Chi ha curato i costumi?

“I ragazzi hanno reperito i costumi autonomamente – dice la professoressa Leone – : ho detto loro di vestirsi di nero, in maniera molto dimessa e li ho visionati prima che girassimo. Insomma, mi hanno capito subito. Del resto insegno in questa classe da tre anni, quindi ci comprendiamo”.

L’intero lavoro, che ha un finale divertente, è molto accurato, nonostante la giovane età dei ragazzi. Hanno un laboratorio di teatro?

“No, non hanno mai fatto un laboratorio di teatro perché purtroppo questo è il terzo anno che c’è la pandemia, quindi per loro non è stato possibile”

Può descriverci brevemente i vantaggi offerti dal frequentare una scuola italiana?

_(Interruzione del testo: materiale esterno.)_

(** All segments of one [ack]. *)
Lemma ack_loop_ok {cap} `{Env} fuel : forall c s h l,
  wf_snd c -> wf_shared cap s -> 0 <= l <= seqdiff (snd_last c) (snd_nxt c) -> l < Z.of_nat fuel ->
  exists c' s' ps, ack_loop fuel c s h l = Done (c', s') /\
    sent_upto c c' /\ wf_snd c' /\ sent_packets s ps s' /\ ps <> [] /\
    snd_nxt c' = u32 (snd_nxt c + l) /\ segments (u_mss s) (snd_nxt c) ps /\
    (buffered c -> payload ps =
      slice (Z.to_nat (seqdiff (snd_nxt c) (snd_una c))) (Z.to_nat (l - fin_bit c l))
        (contents (sndbuf c))).
Proof.
  induction fuel as [|fuel IH]; intros c s h l Hc Hs Hl Hf; [lia|].
  pose proof (wh_mss _ _ Hs) as Hm. set (n := Z.min l (u_mss s)).
  destruct (ack_segment_ok c s h l n _ _ Hc Hs Hl eq_refl eq_refl eq_refl)
    as (c1 & s1 & h1 & p & Hseg & Hup & Hnx & Hsp & Hsq & Hlen & Hpay).
  destruct (sent_upto_wf c c1 n) as (Hc1 & Hd1 & Hd2); [done|done|done|lia|].
  pose proof (fin_bit_range c n) as Hfr.
  assert (Hpay' : buffered c -> p_data p =
    slice (Z.to_nat (seqdiff (snd_nxt c) (snd_una c))) (Z.to_nat (n - fin_bit c n)) (contents (sndbuf c))).
  { intros Hb. destruct (decide (n = 0)) as [E|E].
    - assert (p_data p = []) as ->; [|by rewrite E, slice_zero].
      apply nil_length_inv. unfold zlen in *. lia.
    - apply Hpay. apply buffered_segment; [done|done|lia]. }
  cbn [ack_loop]. rewrite Hseg. cbn [obind]. zcase.
  - assert (n = l) as En by lia. rewrite En in *.
    exists c1, s1, [p]. split; [done|]. split; [done|]. split; [done|]. split; [done|].
    split; [done|]. split; [done|]. split; [simpl; lia|].
    unfold payload. simpl. by rewrite app_nil_r.
  - destruct (IH c1 s1 h1 (l - n) Hc1) as (c2 & s2 & ps & Hloop & Hup2 & Hc2 & Hsp2 & Hne & Hn2 & Hsg & Hpp);
      [by eapply sent_packets_wf|lia|lia|].
    assert (Hinner : fin_bit c n = 0) by (apply fin_bit_inner; [done|lia]).
    assert (Hmss : u_mss s1 = u_mss s) by (by destruct Hsp as (? & ? & -> & _)).
    exists c2, s2, (p :: ps). split; [done|]. split; [by eapply sent_upto_trans|]. split; [done|].
    split; [by apply (sent_packets_trans s s1 s2 [p] ps)|]. split; [done|].
    split. { rewrite Hn2, Hnx, u32_add_l. f_equal. lia. }
    split.
    { simpl. rewrite Hlen, Hinner, Z.sub_0_r, <- Hnx, <- Hmss. repeat split; [done|lia|done]. }
    intros Hb. change (payload (p :: ps)) with (p_data p ++ payload ps).
    rewrite Hpay' by done. rewrite Hpp by (by apply (buffered_sent c c1)).
    assert (Hsb : sndbuf c1 = sndbuf c) by (by destruct Hup as (? & ? & ? & ->)).
    assert (Hfin : fin_bit c1 (l - n) = fin_bit c l).
    { unfold fin_bit. rewrite (proj2 (Z.eqb_neq (l - n) 0)), (proj2 (Z.eqb_neq l 0)) by lia.
      rewrite Hnx, u32_add_l. replace (snd_nxt c + n + (l - n)) with (snd_nxt c + l) by lia.
      destruct Hup as (? & ? & ? & ->). done. }
    pose proof (ws_order _ Hc). pose proof (fin_bit_range c1 (l - n)).
    rewrite Hsb, Hfin, Hd2, Hinner, Z.sub_0_r, Z2Nat.inj_add, slice_split by lia.
    f_equal. rewrite <- Z2Nat.inj_add by lia. f_equal. lia.
Qed.
Lemma buffer_call_ok k off len w :
  wf_world w -> live k w -> 0 <= off -> 0 <= len ->
  returns (buffer_call k off len w) (fun '(_, w') => app_ok w w').
Proof.
  intros Hw [c Hc] Hoff Hlen. pose proof (wf_conn_at _ _ _ Hw Hc) as [[_ [Hb _]] _].
  unfold buffer_call. rewrite Hc. destruct (recv c) as [cb|]; [|by apply app_ok_refl].
  zcase; [by apply app_ok_refl|].
  pose proof (wf_used _ Hb) as Hu. pose proof (wf_size _ Hb) as Hs. pose proof (wf_off _ Hb) as Ho.
  pose proof (wf_len _ Hb) as Hl. rewrite u64_small by lia.
  set (n := if used (rcvbuf c) - off <? len then _ else len).
  assert (Hn : 0 <= n <= used (rcvbuf c) - off) by (subst n; zcase; lia). clearbody n.
  set (ro := buffer_realoffset (rcvbuf c) off).
  assert (Hro : 0 <= ro < size (rcvbuf c)).
  { subst ro. rewrite realoffset_eq by (done || lia). case_decide; lia. }
  clearbody ro. rewrite u32_small by lia. zcase.
  - rewrite mem_read_ok by lia. cbn [obind]. set (d := take _ _).
    pose proof (app_recv_ok cb k (Some d) w Hw) as Ha.
    destruct (app_recv cb k (Some d) w) as [rx1 w1]. simpl in Ha.
    destruct Ha as [Hw1 Hk1]. destruct (Hk1 k c Hc) as (c1 & Hc1 & _ & Hsz & _). rewrite Hc1.
    zcase; [by split|]. destruct (recv c1) as [cb1|] eqn:Er; [|by split].
    destruct Hsz as [Hsz|[_ Hg]]; [|congruence].
    pose proof (wf_conn_at _ _ _ Hw1 Hc1) as [[_ [Hb1 _]] _]. pose proof (wf_len _ Hb1).
    rewrite Hsz, u32_small, mem_read_ok by lia. cbn [obind]. set (d2 := take _ _).
    pose proof (app_recv_ok cb1 k (Some d2) w1 Hw1) as Ha.
    destruct (app_recv cb1 k (Some d2) w1) as [rx2 w2]. simpl in Ha |- *.
    eapply app_ok_trans; [|done]. by split.
  - rewrite mem_read_ok by lia. cbn [obind returns]. set (d := take _ _).
    pose proof (app_recv_ok cb k (Some d) w Hw). by destruct (app_recv cb k (Some d) w).
Qed.

(** A step of UTCP itself: connections may be added, none disappears, and their
    states follow the edges. *)
Definition step_ok (w w' : world) : Prop := wf_world w' /\ moves w w'.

Quali invece le difficoltà che lei da dirigente affronta?

“La scuola italiana italiana svolge un doppio programma. Quasi tutte le discipline sono svolte sia in italiano che in inglese, perché la nostra utenza non è solamente di italiani, ma anche di altre persone che scelgono il nostro sistema educativo e che dopo il corso di studi vogliono semmai avere anche la possibilità di poter andare a studiare in Italia. Provengono da altre ambasciate, sono figli di diplomatici o di addetti militari che scelgono che i loro figli frequentino la nostra scuola. Negli ultimi due anni, le difficoltà maggiori sono state legate alla pandemia; ogni volta che rientriamo a scuola facciamo i tamponi e quando ci sono casi positivi sospendiamo l’attività per quell’ordine di scuola: qui abbiamo asilo, elementari, medie e liceo. Dal mese di Febbraio c’è stato un picco dei contagi e siamo stati molto attenti a mantenere il controllo della situazione, con i tamponi e l’isolamento delle classi a rischio. Abbiamo applicato un protocollo molto rigido che ci è stato trasmesso dall’ambasciata italiana e che noi condividiamo con il nostro provveditore, che è un funzionario di ambasciata. In tutto questo tempo abbiamo dovuto semplicemente provare a fare lezione, perché altro non ci è stato consentito, né progetti esterni, né gite. Insomma speriamo tanto che si possa fare qualcosa, prima o poi, e tornare alla normalità”.